In 2003, Nestor Kirchner was elected President of the Argentine Republic. Realising that any deal with the IMF would be utterly compromised, he issued a challenge: the IMF, he said, had changed “from being a lender for development to a creditor demanding privileges” and must be fundamentally reformed. Looking closer to home, Kirchner built up ties with other left-leaning Latin American governments. In late 2005, Venezuela agreed to buy $1.6 billion of Argentine bonds which Kirchner used to settle Argentina’s debt to the IMF once and for all. Kirchner also clamped down forcefully on tax evasion and invested increasing revenues into welfare.
Meanwhile, some semblance of financial stability had returned to Argentina.

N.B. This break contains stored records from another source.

(** [parse_rss_feed] with the log file as its state. *)
Definition parse_rss_feed_io (i : nat) (fi : feed_info) : M (list news) :=
  fun w =>
    let '(r, log) :=
      parse_rss_feed feedparser_parse strptime detect_with (os_entropy i)
        fi (w_log w) in
    (r, {| w_log := log; w_csv := w_csv w; w_db := w_db w;
           w_stdout := w_stdout w |}).

(** The loop of [main], lines 139-143; [time.sleep(1)] changes nothing
    that is modelled.  [i] is the position of the next feed. *)
Fixpoint main_collect (feeds : list feed_info) (i : nat)
    (all_news : list news) : M (list news) :=
  match feeds with
  | [] => ret all_news
  | feed :: rest =>
      logging INFO (py "Processing feed: " ++ source_tag feed) ;;;
      news_items <- parse_rss_feed_io i feed ;;
      main_collect rest (S i) (all_news ++ news_items)
  end.

(** The records the i-th feed contributes, and the list the loop
    accumulates from position [i] on. *)
Definition feed_news (i : nat) (fi : feed_info) : list news :=
  match fst (parse_rss_feed feedparser_parse strptime detect_with
               (os_entropy i) fi []) with
  | Normal news_items => news_items
  | Raise _ => []
  end.

Fixpoint collected (feeds : list feed_info) (i : nat) : list news :=
  match feeds with
  | [] => []
  | feed :: rest => feed_news i feed ++ collected rest (S i)
  end.

(** Lines 146-161 of [main]: the writers, the summary and the report. *)
Definition main_persist (all_news : list news) (feed_count : N) : M unit :=
  total_csv <- save_to_csv all_news NEWS_CSV ;;
  total_db <- save_to_sqlite all_news NEWS_DB ;;
  summary <- lift (generate_summary all_news) ;;
  logging INFO (py "Summary: " ++ str_of_summary summary) ;;;
  summary_to_csv summary ;;;
  logging INFO (py "Summary saved to news_summary.csv") ;;;
  print (py "Scraped " ++ str_of_N (len all_news) ++ py " news items from "
         ++ str_of_N feed_count ++ py " feeds.") ;;;
  print (py "Saved " ++ str_of_N total_csv ++ py " unique items to CSV and "
         ++ str_of_N total_db ++ py " to SQLite.") ;;;
  print (py "Summary of collected data:") ;;;
  print_all (map summary_line summary).

(** [main] *)
Definition main : M unit :=
  all_news <- main_collect RSS_FEEDS 0 [] ;;
  main_persist all_news (len RSS_FEEDS).

End Program.

(** What [generate_summary] returns for a frame that has its columns. *)
Definition summary_rows (data : list news) : list summary_row :=
  map (fun k => {| s_country := fst k; s_source := snd k;
                   total_articles := group_size k data;
                   historical_data := HISTORICAL_DATA |})
      (group_keys data).

Definition sum_N (l : list N) : N := fold_right N.add 0 l.

(** The rows table [news] holds, none when it does not exist. *)
Definition held_rows (w : world) (db_name : pystr) : list news :=
  match w_db w db_name with
  | Some rows => rows
  | None => []
  end.

Definition csv_row_count (w : world) (filename : pystr) : N :=
  match w_csv w filename with
  | Some f => len (csv_body f)
  | None => 0
  end.

Definition db_row_count (w : world) (db_name : pystr) : N :=
  match w_db w db_name with
  | Some rows => len rows
  | None => 0
  end.

(** ** A sample world

    Small stand-ins for the library calls, on which the statements below
    are exercised. *)

Definition SAMPLE_DATE : pystr := py "Mon, 01 Jan 2024 10:30:00 +0100".

Definition sample_strptime (s : pystr) : result datetime :=
  if pystr_eqb s SAMPLE_DATE
  then Normal (mkDatetime 2024 1 1 10 30 0 3600)
  else Raise (mkExn ValueError (py "time data does not match format")).



Definition sample_detect_with (seed : N) (text : pystr) : result pystr :=
  match text with
  | [] => Raise (mkExn LangDetectException (py "No features in text."))
  | _ => Normal (py "en")
  end.

Definition sample_entry : entry :=
  {| e_title := Some (py "Rain  again"); e_summary := None;
     e_description := Some (py "More rain"); e_published := Some SAMPLE_DATE;
     e_updated := None; e_link := Some (py "http://a/1") |}.

Definition sample_feedparser_parse (url : pystr) : result parsed_feed :=
  if pystr_eqb url (py "http://a/rss")
  then Normal (mkParsed false [] [sample_entry; sample_entry])
  else if pystr_eqb url (py "http://b/rss")
  then Normal (mkParsed true (py "not well-formed") [sample_entry])
  else Raise (mkExn URLError (py "Name or service not known")).

Definition sample_feed_a : feed_info := mkFeed (py "A-land") (py "A News") (py "http://a/rss").
Definition sample_feed_b : feed_info := mkFeed (py "B-land") (py "B News") (py "http://b/rss").
Definition sample_feed_c : feed_info := mkFeed (py "C-land") (py "C News") (py "http://c/rss").

Definition sample_news (c s t u d : string) : news :=
  mkNews (py c) (py s) (py t) (py "Unknown") (py d) (py u) (py "en").

(** Two records with the same title and URL and different descriptions,
    then records of other sources. *)
Definition sample_batch : list news :=
  [ sample_news "B-land" "B News" "Rain" "http://b/1" "first";
    sample_news "B-land" "B News" "Rain" "http://b/1" "second";
    sample_news "A-land" "Z News" "Sun" "http://z/1" "third";
    sample_news "A-land" "A News" "Sun" "http://a/1" "fourth" ].

(** A network on which every feed has one entry. *)
Definition sample_network (url : pystr) : result parsed_feed :=
  Normal (mkParsed false [] [sample_entry]).

Definition empty_world : world :=
  {| w_log := []; w_csv := fun _ => None; w_db := fun _ => None;
     w_stdout := [] |}.

(** ** Shapes of cleaned text *)

(** A 7-bit character that is not white space: what [clean_text] never
    touches. *)
Definition plain_char (c : N) : bool := (c <? 128) && negb (isspace c).

(** [tidy_from prev s]: every white space of [s] is a plain space that
    follows a character which is not white space, and [s] does not end
    with one; [prev] tells that the character before [s] is white space. *)
Fixpoint tidy_from (prev : bool) (s : pystr) : bool :=
  match s with
  | [] => negb prev
  | c :: r =>
      if isspace c
      then (c =? SPACE) && negb prev && tidy_from true r
      else tidy_from false r
  end.

(** Words separated by single spaces, with no space at either end. *)
Definition tidy (s : pystr) : bool :=
  match s with
  | [] => true
  | _ => tidy_from true s
  end.


(** ** Records and feeds *)

(** The shape of a record built by the parser: cleaned title and
    description, and a publication date that is the sentinel or the
    rendering of a valid date, in the canonical form from the year 1000
    on. *)
Definition well_formed_news (r : news) : Prop :=
  forallb seven_bit_no_layout (title r) = true
  /\ forallb seven_bit_no_layout (description r) = true
  /\ (pub_date r = UNKNOWN_DATE
      \/ exists d,
           valid_datetime d = true /\ pub_date r = strftime d
           /\ (1000 <= dt_year d -> canonical_date (pub_date r) = true)).

(** A feed whose fetch raises or whose document is flagged. *)
Definition feed_fails (feedparser_parse : pystr -> result parsed_feed)
    (fi : feed_info) : bool :=
  match feedparser_parse (fi_url fi) with
  | Raise _ => true
  | Normal feed => bozo feed
  end.

(** A [strptime] that fails in an unforeseen way on one string. *)
Definition faulty_strptime (s : pystr) : result datetime :=
  if pystr_eqb s (py "boom")
  then Raise (mkExn OtherException (py "internal error"))
  else sample_strptime s.

Definition faulty_entry : entry :=
  {| e_title := Some (py "Late"); e_summary := None; e_description := None;
     e_published := Some (py "boom"); e_updated := None; e_link := None |}.

Definition faulty_network (url : pystr) : result parsed_feed :=
  Normal (mkParsed false [] [sample_entry; faulty_entry; sample_entry]).
(** A sequence of calls in two parts. *)
Lemma first_error_app s cs1 cs2 :
  first_error lib s (cs1 ++ cs2)
  = match first_error lib s cs1 with
    | Some e => Some e
    | None =>
        match first_error lib (s ++ cs1) cs2 with
        | Some (returned, what) => Some (cs1 ++ returned, what)
        | None => None
        end
    end.
Proof.
  revert s. induction cs1 as [|c cs1 IH]; intros s.
  - cbn. rewrite app_nil_r. by destruct (first_error lib s cs2) as [[? ?]|].
  - cbn [app first_error]. destruct (call_error lib s c); [done|].
    rewrite IH. destruct (first_error lib (s ++ [c]) cs1) as [[? ?]|]; [done|].
    rewrite <- app_assoc.
    by destruct (first_error lib _ cs2) as [[? ?]|].
Qed.

(** X12. On a run that returns, when the layout has one position per node of
    the graph, in the graph's order, every node gets one label, its own
    identifier: the bold labels are those of the included nodes and the plain
    ones those of the excluded nodes. *)
Theorem every_node_is_labelled self gr d r t :
  postprocess spring_layout lib self d [] = (inr r, t) →
  g self = Some gr →
  (spring_layout gr).*1 = nodes gr →
  ∃ l, classify spring_layout self d [] = (inr l, []) ∧
    included_pos l = (λ n, (n, n)) <$> included_nodes l ∧
    excluded_pos l = (λ n, (n, n)) <$> excluded_nodes l ∧
    label_draws t
    = [ ((λ n, (n, n)) <$> included_nodes l, font_size self, Some "bold",
         "white");
        ((λ n, (n, n)) <$> excluded_nodes l, font_size self, None, "white") ].
Proof.
  intros Hrun Hg Hkeys.
  destruct (returned_run _ _ _ _ Hrun) as (gr' & l & Hg' & Hty & Hl & _ & ->).
  rewrite Hg in Hg'. injection Hg' as <-.
  assert (∀ P : Node → Prop, ∀ HP : ∀ n, Decision (P n),
    (λ item : Node * Coord, (item.1, item.1))
      <$> filter (λ item, P item.1) (spring_layout gr)
    = (λ n, (n, n)) <$> filter P (nodes gr)) as Hlab.
  { intros P HP. rewrite <- Hkeys, (filter_fmap_key fst P).
    by rewrite <- list_fmap_compose. }
  assert (included_pos l = (λ n, (n, n)) <$> included_nodes l ∧
          excluded_pos l = (λ n, (n, n)) <$> excluded_nodes l) as [Hi He].
  { destruct Hty as [Hty|Hty].
    - rewrite (classify_path _ _ _ _ _ Hg Hty) in Hl. injection Hl as <-.
      cbn [included_pos excluded_pos included_nodes excluded_nodes].
      split; [exact (Hlab (λ n, n ∈ data d) (λ n, decide (n ∈ data d)))
             |exact (Hlab (λ n, n ∉ data d) (λ n, decide (n ∉ data d)))].
    - rewrite (classify_set _ _ _ _ _ Hg Hty) in Hl. injection Hl as <-.
      cbn [included_pos excluded_pos included_nodes excluded_nodes].
      split; [exact (Hlab (λ n, n ∈ data d) (λ n, decide (n ∈ data d)))
             |exact (Hlab (λ n, n ∉ data d) (λ n, decide (n ∉ data d)))]. }
  exists l. split_and!; try done.
  by rewrite calls_labels, Hi, He.
Qed.


(** X14. A run that returns has written the figure once, to [save_path], when
    that is not empty, and not at all when it is; it has opened the window
    once when [show_plot] is set and not otherwise.  The file is written
    after the last drawing call, legend included, and before the window
    opens: the trace is six or seven drawing calls, then the [savefig] call,
    then the [show] call. *)
Theorem saving_and_showing self d r t :
  postprocess spring_layout lib self d [] = (inr r, t) →
  savefig_calls t
  = (if decide (save_path self = "") then [] else [save_path self]) ∧
  show_calls t = (if show_plot self then 1 else 0)%nat ∧
  ∃ drawing,
    t = drawing ++ (plt_savefig <$> savefig_calls t)
                ++ replicate (show_calls t) plt_show ∧
    savefig_calls drawing = [] ∧ show_calls drawing = 0%nat ∧
    length drawing
    = (if highlight_nodes self || highlight_edges self then 7 else 6)%nat.
Proof.
  intros Hrun.
  destruct (returned_run _ _ _ _ Hrun) as (gr & l & Hg & _ & Hl & -> & ->).
  unfold calls_of_run.
  assert (savefig_calls (drawing_calls self gr l) = [] ∧
          show_calls (drawing_calls self gr l) = 0%nat ∧
          length (drawing_calls self gr l)
          = (if highlight_nodes self || highlight_edges self then 7 else 6)%nat)
    as (Hsave & Hshow & Hlen).
  { unfold drawing_calls.
    by destruct (highlight_nodes self || highlight_edges self). }
  destruct (decide (save_path self = "")) as [Hs|Hs].
  - rewrite Hs. change (("" =? "")%string) with true. cbv iota.
    unfold savefig_calls, show_calls in *.
    rewrite !omap_app, !filter_app, !length_app, Hsave, Hshow.
    destruct (show_plot self);
      (split; [done|]; split; [done|];
       exists (drawing_calls self gr l); by split_and!).
  - apply String.eqb_neq in Hs. rewrite Hs.
    unfold savefig_calls, show_calls in *.
    rewrite !omap_app, !filter_app, !length_app, Hsave, Hshow.
    destruct (show_plot self);
      (split; [done|]; split; [done|];
       exists (drawing_calls self gr l); by split_and!).
Qed.

(** X15. On a run that returns with a highlight flag set, the legend shows the
    colours that were used: the "Included" entry has the fill colour of the
    call for the included nodes and the line colour of the call for the
    included edges, the "Excluded" entry those of the calls for the excluded
    nodes and edges; both entries have [node_shape] as marker and
    [edge_style] as line style. *)
Theorem legend_matches_drawing self d r t :
  postprocess spring_layout lib self d [] = (inr r, t) →
  highlight_nodes self || highlight_edges self = true →
  ∃ inc exc l,
    classify spring_layout self d [] = (inr l, []) ∧
    legend_draws t = [[inc; exc]] ∧
    node_draws t = [ (included_nodes l, node_size self, markerfacecolor inc);
                     (excluded_nodes l, node_size self, markerfacecolor exc) ] ∧
    edge_draws t
    = [ (excluded_edges l, PrimFloat.mul (edge_width self) 0.8%float, color exc);
        (included_edges l, edge_width self, color inc) ] ∧
    marker inc = node_shape self ∧ marker exc = node_shape self ∧
    ls inc = edge_style self ∧ ls exc = edge_style self.
Proof.
  intros Hrun Hon.
  destruct (returned_run _ _ _ _ Hrun) as (gr & l & Hg & _ & Hl & -> & ->).
  exists (legend_included self), (legend_excluded self), l.
  split; [done|].
  unfold calls_of_run, drawing_calls, legend_included, legend_excluded.
  cbn [markerfacecolor color marker ls]. rewrite Hon.
  by destruct (highlight_nodes self), (highlight_edges self),
    (save_path self =? "")%string, (show_plot self).
Qed.

(** X16. When [plt.savefig] raises, after drawing calls that all returned, its
    exception comes out of [postprocess]; [plt.show] is not called, and the
    figure keeps the drawing calls. *)
Theorem savefig_failure_skips_show self gr d l what :
  g self = Some gr →
  classify spring_layout self d [] = (inr l, []) →
  save_path self ≠ "" →
  Line2D_error lib (legend_included self) = None →
  Line2D_error lib (legend_excluded self) = None →
  first_error lib [] (drawing_calls self gr l) = None →
  call_error lib (drawing_calls self gr l) (plt_savefig (save_path self))
  = Some what →
  postprocess spring_layout lib self d []
  = (inl (LibraryError what), drawing_calls self gr l) ∧
  show_calls (drawing_calls self gr l) = 0%nat ∧
  savefig_calls (drawing_calls self gr l) = [].
Proof.
  intros Hg Hl Hs H1 H2 Hdraw Hsave.
  rewrite (postprocess_run _ _ self gr d l [] Hg Hl), H1, H2.
  unfold calls_of_run. apply String.eqb_neq in Hs. rewrite Hs.
  rewrite first_error_app, Hdraw. cbn [app first_error]. rewrite Hsave.
  rewrite app_nil_r. split; [done|].
  unfold drawing_calls.
  by destruct (highlight_nodes self || highlight_edges self).
Qed.

(** X17. The two [Line2D] objects of the legend are built on every run, with
    or without highlight flag, before the first drawing call: when the
    constructor refuses the arguments of either, on a loaded object in path or
    set mode, its exception comes out of [postprocess] and the figure is as it
    was. *)
Theorem legend_handles_built_first self gr d s what :
  g self = Some gr →
  solution_type self = "path" ∨ solution_type self = "set" →
  Line2D_error lib (legend_included self) = Some what
  ∨ (Line2D_error lib (legend_included self) = None ∧
     Line2D_error lib (legend_excluded self) = Some what) →
  postprocess spring_layout lib self d s = (inl (LibraryError what), s).
Proof.
  intros Hg Hty Herr.
  destruct (classify_valid spring_layout self gr d s Hg Hty) as [l Hl].
  rewrite (postprocess_run _ _ self gr d l s Hg Hl).
  destruct Herr as [->|[-> ->]]; done.
Qed.

End Figure.

(** ** The further properties on the square *)

Lemma square_edges_join_nodes : edges_join_nodes Square.graph.
Proof.
  intros e He. apply list_elem_of_In in He. cbn in He.
  destruct He as [<-|[<-|[<-|[<-|[]]]]];
    split; apply list_elem_of_In; cbn; auto 10.
Qed.

Lemma square_layout_keys : (Square.layout Square.graph).*1 = nodes Square.graph.
Proof. reflexivity. Qed.

(** X3 on the square, in set mode. *)
Lemma empty_solution_excludes_all_square :
  ∃ l, classify Square.layout (Square.loaded "set") (mkOther []) []
       = (inr l, []) ∧
    included_nodes l = [] ∧ excluded_nodes l = nodes Square.graph ∧
    included_edges l = [] ∧ excluded_edges l = edges Square.graph ∧
    included_pos l = [].
Proof.
  apply (empty_solution_excludes_all Square.layout (Square.loaded "set")
           Square.graph []).
  - reflexivity.
  - right. reflexivity.
Defined.

(** X4 on the square, with the path [A]. *)
Lemma single_element_path_square :
  ∃ l, classify Square.layout (Square.loaded "path") (mkOther ["A"]) []
       = (inr l, []) ∧
    included_edges l = [] ∧ excluded_edges l = edges Square.graph ∧
    (∀ n, n ∈ included_nodes l ↔ n = "A" ∧ "A" ∈ nodes Square.graph).
Proof.
  apply (single_element_path Square.layout (Square.loaded "path")
           Square.graph "A" []); reflexivity.
Defined.
(** Lines 112-128, over a [download] that returns [None] when it ends
    and the message of the exception when it raises one: whether every
    domain was downloaded, and the lines printed. *)
Fixpoint download_domains (download : string -> string -> option string)
         (layer_info : LayerInfo) (layers_path : string) (layer_info_domains : list string)
         (is_fully_downloaded : bool) : bool * list string :=
  match layer_info_domains with
  | [] => (is_fully_downloaded, [])
  | layer_info_domain :: rest =>
      let download_path :=
        layers_path ++ "/" ++ layer_info_domain ++ "/" ++ type layer_info ++ "/"
        ++ id layer_info ++ ".json" in
      let download_url :=
        "https://attack.mitre.org/" ++ type layer_info ++ "/" ++ id layer_info ++ "/"
        ++ id layer_info ++ "-" ++ layer_info_domain ++ "-layer.json" in
      match download download_url download_path with
      | None =>
          let later := download_domains download layer_info layers_path rest
                                        is_fully_downloaded in
          (fst later,
           (id layer_info ++ "'s " ++ layer_info_domain ++ " layer downloaded in "
            ++ download_path ++ ".") :: snd later)
      | Some message =>
          let later := download_domains download layer_info layers_path rest false in
          (fst later,
           ("An error occurred while downloading " ++ id layer_info ++ "'s "
            ++ layer_info_domain ++ " layer : " ++ message) :: snd later)
      end
  end.

Definition download_info_layer (download : string -> string -> option string)
           (layer_info : LayerInfo) (layers_path : string) : bool * list string :=
  download_domains download layer_info layers_path (domains layer_info) true.

(** [d[key] += 1]. *)
Fixpoint increment (key : string) (d : list (string * Z)) : outcome (list (string * Z)) :=
  match d with
  | [] => Raised (KeyError key)
  | (k, v) :: rest =>
      if (k =? key)%string then Return ((k, v + 1) :: rest)
      else match increment key rest with
           | Return rest' => Return ((k, v) :: rest')
           | Raised e => Raised e
           end
  end.

(** Lines 404-406. *)
Fixpoint download_loop (download : string -> string -> option string)
         (layers_path : string) (layer_info_download_list : list LayerInfo)
         (fully_successful_downloads : list (string * Z))
  : outcome (list (string * Z)) :=
  match layer_info_download_list with
  | [] => Return fully_successful_downloads
  | layer_info :: rest =>
      if fst (download_info_layer download layer_info layers_path)
      then match increment (type layer_info) fully_successful_downloads with
           | Return counted => download_loop download layers_path rest counted
           | Raised e => Raised e
           end
      else download_loop download layers_path rest fully_successful_downloads
  end.

(** Lines 400-406. *)
Definition download_all (download : string -> string -> option string)
           (layers_path : string) (layer_info_download_list : list LayerInfo)
  : outcome (list (string * Z)) :=
  download_loop download layers_path layer_info_download_list
                (map (fun data_type => (data_type, 0)) (map snd LAYER_TYPES)).

End Downloader.

(** ** Sample documents *)

Definition technique (technique_id : string) (s : Z) (c : string) (e : bool) : Technique :=
  mkTechnique technique_id None (Some s) (Some c) (Some e) true None.

Definition empty_layout : Layout := mkLayout None None None None None None.

Definition layer_of (n d : string) (ts : list Technique) : Layer :=
  mkLayer n (Some d) "enterprise-attack" empty_layout ts
          (Some (mkGradient ["#ff6666"; "#ffe766"; "#8ec843"] 0 100)) (Some []) 0
          false false false.

(** ** Vocabulary of the statements *)

Module ML := MergeLayers.
Module MN := MergeNavigatorLayers.
Module DL := Downloader.

Definition ids (ts : list Technique) : list string := map techniqueID ts.

(** A technique whose three optional characteristics are present. *)
Definition initialized (t : Technique) : bool :=
  match score t, comment t, enabled t with
  | Some _, Some _, Some _ => true
  | _, _, _ => false
  end.

Definition initialized_layer (l : Layer) : bool := forallb initialized (techniques l).

Definition unique_ids (l : Layer) : Prop := NoDup (ids (techniques l)).

(** The two documents of the end-to-end scenario. *)
Definition scenario_doc1 : Layer :=
  layer_of "doc1" "" [technique "T1" 5 "" true; technique "T2" 2 "" true].
(** C3. What follows the code block of the last rendered frame: the
    marker, then the empty string, then the message, then a line break.
    The string written between marker and message is computed from the
    variable [line] of [_report_error], which is always empty, and not
    from the last printed code line: on [Sample.boom] at WARNING the last
    printed line starts with four spaces and none of them is written. *)
Theorem marker_line_ignores_code_indentation :
  (forall V error marker b frame self,
      _report_frame V error marker ({| first := b; last := true |}, frame) self
      = Ok tt (emit_to self
                 ((if negb b then [thin_rule] else [])
                    ++ frame_locals_events V (_level self) frame
                    ++ frame_code_events V (_level self) frame
                    ++ [Write marker [red; bold]; Write "" [];
                        Write (message error) [red; bold]; Write newline []]
                    ++ [frame_position_event frame])))
  /\ Py.takewhile Py.isspace (last_code_line Sample.levels 13 Sample.inner)
     = "    "%string
  /\ aligned_marker_line_events Sample.levels 13 Sample.boom "F" Sample.inner
     = [Write "F" [red; bold]; Write "    " [];
        Write "assert 2 == 3" [red; bold]; Write newline []]
  /\ _report_error Sample.levels Sample.boom "F" (__init__ 13)
     = Ok tt (emit_to (__init__ 13)
                (frame_events Sample.levels 13 Sample.boom "F" false
                   Sample.outer
                   ++ [thin_rule;
                       Write "x: " [cyan; blink]; Write "2" [];
                       Write (newline ++ newline) [];
                       Write " " []; Write "def test_add():" [white; bold];
                       Write newline [];
                       Write " " []; Write "    x = add(1, 1)" [white; bold];
                       Write newline [];
                       Write ">" [white; bold];
                       Write "    assert x == 3" [white; bold];
                       Write newline [];
                       Write "F" [red; bold]; Write "" [];
                       Write "assert 2 == 3" [red; bold]; Write newline [];
                       Write ("test_math.py:12:" ++ newline) []])).
Proof.
  split; [|split; [|split]]; try reflexivity.
  intros V error marker b frame self.
  exact (_report_frame_emits V (_level self) error marker
           {| first := b; last := true |} frame self eq_refl).
Qed.

(** ** Strings *)









(** ** The end of the session *)










(** ** The duration of the closing line *)





(** ** Progress markers and the per-file flags *)

Lemma report_file_start_runs
  (V : Verbosities) (filename : string) (self : ConsoleReporter) :
  _level self <= WARNING V ->
  report_file_start V filename self
  = Ok tt (with_flags (emit_to self [Write filename []; Write " " []])
             (Some false) (Some false)).
Proof.
  intros Hle. apply Z.leb_le in Hle.
  unfold report_file_start, from_verbosity, bind, get_level.
  rewrite Hle.
  unfold set_file_failed, set_file_has_skips, terminal_write, with_flags,
    emit_to; cbn.
  now rewrite <- app_assoc.
Qed.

This was in large part due to the “fabrica recuperado” movement, an innovation whereby workers took over premises where businesses had gone bankrupt and managed them co-operatively. As well as generating growth, these “recoveries” have initiated progressive networks of left-leaning groups determined to reverse the decimation of industry under neoliberalism. A devalued peso has also meant that traditional Argentine exports – soy, cereals, meat – are highly competitive again. Between 2003 and 2008, Argentina recorded $77 billion of trade surpluses.
Kirchner’s legacy is not without blemish. Wealth inequality has fluctuated in the last ten years, and people in the Buenos Aires slums and many of the provinces still live in dire poverty. He did not managed to eradicate the graft that seems to be part and parcel of Latin American politics, and he and his wife (the current President Cristina Fernandez de Kirchner) are accused of establishing a “shared presidency” in which they allegedly planned to rule, if elected, until 2020. This last accusation, in particular, has the taste of sour grapes. But Argentina is undoubtedly a healthier place than it was in 2003, economically and psychologically. For the first time in its recent history, it is a major player on the world stage, at the heart of the Latin American progressive left, and beholden to no one. That, in large part, is down to Nestor Kirchner.